Epigenetic control of gene expression is a complex process involving interactions between genomic DNA, a functionally diverse group of nuclear proteins, and small regulatory RNA molecules. These factors modify DNA and chromatin without changing the coding sequences of genes. The epigenetic processes of post-translational acetylation and deacetylation of histone proteins are important regulators of gene transcription. In general, histone acetyltransferases (HATs) activate gene transcription, whereas histone deacetylases (HDACs) are associated with transcription silencing. Epigenetic therapy holds much promise for the treatment of a variety of hematologic disease, and HDAC inhibitors (HDACis) are currently in clinical use for the management of hemoglobinopathies, as well as for hematologic malignancies and some enzymopathies. The therapeutic mechanism of action of HIDACis, however, is incompletely understood. HDACis cause a general increase in histone acetylation, but this effect is heterogeneous, both in terms of the genes that are affected and of the functional consequences of induced increase in acetylation, as expression of some genes is upregulated by this process, and expression of others is downregulated. Similar anomalies are observed with other epigenetic modifiers such as hypomethylating agents.

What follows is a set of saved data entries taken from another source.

Lemma aset_tab {A} n (f : Z → A) k v : 0 ≤ k < n → aset (tab n f) k v = Done (tab n (upd f k v)).
Proof.
  intros Hk. rewrite aset_in_range by (rewrite tab_length; lia). f_equal. apply list_eq. intros i.
  destruct (decide (i < Z.to_nat n)%nat) as [Hi|Hi].
  - rewrite <- (Nat2Z.id i), (tab_lookup n (upd f k v)) by lia. unfold upd.
    destruct (Z.eqb_spec (Z.of_nat i) k) as [<-|Hne].
    + rewrite list_lookup_insert_eq; [done|]. rewrite tab_length. lia.
    + rewrite list_lookup_insert_ne by lia. apply tab_lookup. lia.
  - rewrite !lookup_ge_None_2; [done|..]; rewrite ?length_insert, tab_length; lia.
Qed.

Lemma tab_of_list (l : list Z) : l = tab (Z.of_nat (length l)) (λ k, default 0 (l !! Z.to_nat k)).
Proof.
  apply list_eq. intros i. destruct (decide (i < length l)%nat) as [Hi|Hi].
  - rewrite <- (Nat2Z.id i), tab_lookup by lia. rewrite Nat2Z.id.
    destruct (lookup_lt_is_Some_2 l i Hi) as [x ->]. done.
  - rewrite !lookup_ge_None_2; [done|rewrite tab_length; lia|lia].
Qed.

(** ** Square arrays of two dimensions, by rows *)

Definition mget (M : list (list Z)) (i j : Z) : res Z := row ← aget M i; aget row j.
Definition mset (M : list (list Z)) (i j v : Z) : res (list (list Z)) :=
  row ← aget M i; row ← aset row j v; aset M i row.

Definition mtab (n : Z) (f : Z → Z → Z) : list (list Z) := tab n (λ i, tab n (f i)).

Definition upd2 (f : Z → Z → Z) (i j v : Z) : Z → Z → Z := λ x y, if (x =? i) && (y =? j) then v else f x y.

Lemma mtab_ext n f g : (∀ i j, 0 ≤ i < n → 0 ≤ j < n → f i j = g i j) → mtab n f = mtab n g.
Proof. intros Hfg. apply tab_ext. intros i Hi. apply tab_ext. intros j Hj. by apply Hfg. Qed.

Lemma mget_mtab n f i j : 0 ≤ i < n → 0 ≤ j < n → mget (mtab n f) i j = Done (f i j).
Proof. intros Hi Hj. unfold mget, mtab. rewrite aget_tab by done. cbn. by apply aget_tab. Qed.

Lemma mset_mtab n f i j v : 0 ≤ i < n → 0 ≤ j < n → mset (mtab n f) i j v = Done (mtab n (upd2 f i j v)).
Proof.
  intros Hi Hj. unfold mset, mtab. rewrite aget_tab by done. cbn [mbind res_bind]. rewrite aset_tab by done.
  cbn [mbind res_bind]. rewrite aset_tab by done. f_equal. apply tab_ext. intros x Hx. unfold upd, upd2.
  destruct (Z.eqb_spec x i) as [->|Hn]; [|done]. apply tab_ext. intros y Hy. done.
Qed.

Disorders of red cell enzymes involved in glycolysis and the pentose phosphate pathway are caused by defects in the genes encoding these enzymes and are characterized by chronic hemolytic anemia. The underlying mutations are typically missense events that cause a decrease in enzyme activity (as opposed to nonsense mutations that cause complete loss of function). These observations prompted Dr. Kalliopi Makarona and colleagues in the laboratory of Dr. Anastasios Karadimitris of Hammersmith Hospital in London to investigate whether HDACis could be used to upregulate expression of genes involved in the glycolytic and pentose phosphate pathways and thereby ameliorate clinical symptoms. Initial analysis in B cells and proerythroblasts that had been treated with the HDACi sodium butyrate revealed that of the 16 enzymes involved in the glycolytic and pentose phosphate pathways, only glucose-6-phosphate dehydrogenase (G6PD) mRNA was increased. Further investigation revealed the mechanism underlying increased G6PD transcription. HDAC inhibition resulted in hyperacetylation of the G6PD gene promoter, which led to the recruitment of selected HAT and HDAC proteins and a change in the dynamic equilibrium between members of these two protein families. This change increased accessibility of the promoter, enabling the transcription factor Sp1 to bind and recruit RNA polymerase II, thereby initiating transcription of the G6PD gene. The next step was to investigate the effect of HDACi on erythroid precursor cells from patients with G6PD deficiency. Samples derived from five patients, each with a different missense mutation, were studied. In all five cases, there was an increase in G6PD mRNA from the defective allele located on the X chromosome and a concomitant increase in the amount of functional enzyme that was sufficient to restore activity to normal levels.
In Brief
These exciting findings provide proof of principle that G6PD deficiency can be overcome in nucleated erythroid precursors in vitro by epigenetic therapy, but they also highlight the gaps in our knowledge about the basis of the specificity of HDACis (i.e., why was G6PD the only one of the 16 genes invovled in the glycolytic and pentose phosphate pathways whose expression was enhanced by the HDACi). Nonetheless, the results of these preclinical experiments are encouraging, and suggest that further studies aimed at investigating in vivo efficacy are warranted. An effective therapeutic strategy would have important consequences not only for treating G6PD-deficient individuals with clinically significant hemolysis, but also for the management of malaria. G6PD deficiency is common in areas where malaria was or still is endemic, as it ameliorates disease severity and thus provides a selective advantage. However, acute hemolysis can be triggered in G6PD-deficient patients by primaquine, an antimalaria drug that targets hypnozoites of Plasmodium vivax and gametocytes of Plasmodium falciparum. Eradication of those parasite stages are of crucial importance in malaria elimination efforts. Therefore, a treatment option that would allow patients with G6PD deficiency to be safely treated with primaquine would be particularly relevant clinically.
Competing Interests
Dr. Coetzer declares no relevant conflicts of interest.